Search the data for the string "headers" and extract every line where it appears.

** Opening Input block **

(* ===== verification/ResultsFile.v ===== *)
(** * ResultsFile: reading results files and writing the two tables

    [src/process_results.py]: the constants of [ResultProcessor.__init__]
    (lines 13-15), [read_results_file] (lines 159-179),
    [generate_function1_output] (lines 244-272) and
    [generate_function2_output] (lines 274-310).  A results file is a
    tab-separated table whose header names its strain columns ["B..."];
    the k-th such column is filed under the k-th label of [array_B],
    whatever its header says.  Reading a file catches every exception,
    shows an error box and returns [None].  Function 1 is followed on
    readable files (C3), on a column shorter than the first file (C12)
    and on missing files ([present], with the expected rows [f1_row_o]
    and boxes [f1_boxes], C13).  The last section bounds the files the
    generators can write ([gen_output]). *)

From S2P Require Import Prelude PyText PyFloat PyRepr PyIO StrainReduce.
From stdpp Require Import gmap.

Local Open Scope string_scope.

(** ** Constants (lines 13-15) *)

Definition array_A : list Z := [100; 200; 300; 400; 500; 600; 700]%Z.

(** [f"{i/10:.1f}g"] for an integer [i]: one decimal of [i/10] is exact. *)
Definition b_label (i : nat) : string :=
  str_of_Z (Z.of_nat (i / 10)) +:+ "." +:+ str_of_Z (Z.of_nat (i mod 10)) +:+ "g".

Definition array_B : list string := b_label <$> seq 1 17.

(** The message boxes of [ResultProcessor]. *)
Inductive rp_dialog :=
| ReadError (path : string) (e : py_exc)   (* line 178 *)
| GenerateError (e : py_exc)               (* line 242 *)
| Generated (dir : string)                 (* line 238 *)
| WarnNoA                                  (* line 214 *)
| WarnUnpaired                             (* line 218 *)
| WarnNoB                                  (* line 224 *)
| InfoAllPaired.                           (* line 142 *)

Abbreviation tabs := (str1 tab).
Abbreviation newline := (str1 nl).

(** ** Reading (lines 159-179) *)

(** Line 170: the positions of the headers that start with ["B"]. *)
Definition b_indices (headers : list string) : list nat :=
  fst <$> filter (fun p : nat * string => py_startswith "B" p.2 = true) (enumerate headers).

(** Lines 162-176, the body of the [try]. *)
Definition parse_results (content : string) : res (list string * list (string * list string)) :=
  let lines := py_readlines content in
  line0 ← py_getitem lines 0;
  let headers := py_split_sep tab (py_strip line0) in
  first_column ← res_map (fun line => py_getitem (py_split_sep tab line) 0) (drop 1 lines);
  b_columns ← res_map (fun p : string * nat =>
      col ← res_map (fun line => py_getitem (py_split_sep tab (py_strip line)) (Z.of_nat p.2))
              (drop 1 lines);
      Ok (p.1, col))
    (zip array_B (b_indices headers));
  Ok (first_column, b_columns).

(** Lines 159-179. *)
Definition read_results_file (path : string)
    : io rp_dialog (option (list string * list (string * list string))) :=
  io_try (content ← read_file path; r ← io_lift (parse_results content); mret (Some r))
         (fun e => show (ReadError path e) ;; mret None).

(** ** Writing *)

Section Output.
Context `{FloatStr}.

(** [self.selected_files[a]]. *)
Definition dict_get (m : gmap Z string) (k : Z) : res string :=
  match m !! k with Some v => Ok v | None => Raise (KeyError (str_of_Z k)) end.

(** Lines 294-297: the column of [b] in a file read for function 2. *)
Definition column_for (b : string) (first_column : list string)
    (r : option (list string * list (string * list string))) : list string :=
  match r with
  | Some (_, b_data) =>
      match assoc_lookup b b_data with
      | Some col => col
      | None => replicate (length first_column) "error"
      end
  | None => replicate (length first_column) "error"
  end.

(** Lines 306-310: one line [a, ECC, RC] per selected element. *)
Definition write_max_rows (out : string) (selected_a : list Z) (rc ecc : list string)
    : io rp_dialog unit :=
  io_iter (fun p : nat * Z =>
      e ← io_lift (py_getitem ecc (Z.of_nat p.1));
      r ← io_lift (py_getitem rc (Z.of_nat p.1));
      write_str out (py_join tabs [str_of_Z p.2; e; r] +:+ newline))
    (enumerate selected_a).

(** Lines 277-310: [return] on an unreadable or empty first file leaves
    the remaining [b] unprocessed. *)
Fixpoint gen2_loop (files : gmap Z string) (selected_a : list Z) (output_dir : string)
    (bs : list string) : io rp_dialog unit :=
  match bs with
  | [] => mret tt
  | b :: bs' =>
      a0 ← io_lift (py_getitem selected_a 0);
      first_file ← io_lift (dict_get files a0);
      r ← read_results_file first_file;
      match r with
      | Some (first_column, _) =>
          if decide (first_column = []) then mret tt else
          X_rest ← io_map (fun a =>
              path ← io_lift (dict_get files a);
              r' ← read_results_file path;
              mret (column_for b first_column r')) selected_a;
          '(rc, ecc) ← io_lift (process_strain_data (first_column :: X_rest) b selected_a);
          let out := path_join output_dir ("max_strain_" +:+ b +:+ ".txt") in
          open_write out;;
          write_max_rows out selected_a rc ecc;;
          gen2_loop files selected_a output_dir bs'
      | None => mret tt
      end
  end.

** Closing Input block **

Solved problem:
(** Line 170: the positions of the headers that start with ["B"]. *)
Definition b_indices (headers : list string) : list nat :=
  fst <$> filter (fun p : nat * string => py_startswith "B" p.2 = true) (enumerate headers).
  let headers := py_split_sep tab (py_strip line0) in
    (zip array_B (b_indices headers));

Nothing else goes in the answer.